Work instruction:
Lines from the listing below that contain the string "goal" are to be reported.

============

(** ** Pass thru: what the flags tell *)

Lemma decoded_some `{xscsi_h} (chars : list Z) (length r : Z) :
  decoded chars length = Some r ->
  r = if intelligible chars length then sense_bits chars length else SP_THRU.
Proof.
  unfold decoded, int_from_sense, intelligible, sense_bits,
    effective_length, additional_length, response_code, sense_key.
  pose proof (land_byte (byte_of chars 7)) as Hal.
  repeat decode_step.
  all: cbn [negb andb orb fst] in *.
  all: intros Hr; try discriminate Hr; injection Hr as <-.
  all: rewrite ?Z.lor_0_r.
  all: try reflexivity.
  all: lia.
Qed.

Section Flags.
Context `{xscsi_h}.
Hypothesis layout : exit_int_layout.

(** The flags of the transfer are no part of decoded sense. *)
Lemma sense_bits_flags (chars : list Z) (length : Z) :
  Z.land (sense_bits chars length) SP_DATA_THRU = 0
  /\ Z.land (sense_bits chars length) SP_SENSE_THRU = 0
  /\ Z.land (sense_bits chars length) SP_RESIDUE = 0.
Proof.
  destruct layout as [_ Hflags Hsk Hasc Hascq Hapart].
  assert (Hkey : 0 <= sense_key chars < 2 ^ 4).
  { unfold sense_key.
    change (Z.land (byte_of chars 2) 0x0F)
      with (Z.land (byte_of chars 2) (Z.ones 4)).
    rewrite Z.land_ones by lia. apply Z.mod_pos_bound. lia. }
  pose proof (land_byte (byte_of chars 0xC)) as HbC.
  pose proof (land_byte (byte_of chars 0xD)) as HbD.
  destruct (placed 4 SP_SK (sense_key chars) ltac:(lia) Hsk Hkey)
    as (HKin & _).
  destruct (placed 8 SP_ASC (Z.land (byte_of chars 0xC) 0xFF)
              ltac:(lia) Hasc ltac:(lia)) as (HAin & _).
  destruct (placed 8 SP_ASCQ (Z.land (byte_of chars 0xD) 0xFF)
              ltac:(lia) Hascq ltac:(lia)) as (HQin & _).
  unfold sense_bits.
  set (K := int_mul (sense_key chars) (lsb SP_SK)) in *.
  set (A := int_mul (Z.land (byte_of chars 0xC) 0xFF) (lsb SP_ASC)) in *.
  set (Q := int_mul (Z.land (byte_of chars 0xD) 0xFF) (lsb SP_ASCQ)) in *.
  layout_equations Hapart.
  repeat match goal with
         | Hin : Z.land ?P ?M = ?P, Hx : Z.land ?M ?X = 0 |- _ =>
             lazymatch goal with
             | _ : Z.land P X = 0 |- _ => fail
             | _ => pose proof (inside_apart P M X Hin Hx)
             end
         end.
  clearbody K A Q.
  destruct (response_code chars =? 0x70);
    destruct (0xC <? effective_length chars length);
    destruct (0xD <? effective_length chars length).
  all: rewrite !Z.land_lor_distr_l.
  all: rewrite_lands.
  all: rewrite ?Z.land_0_l, ?Z.lor_0_r.
  all: repeat split; reflexivity.
Qed.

============

Solution to this exercise:
  repeat match goal with
             lazymatch goal with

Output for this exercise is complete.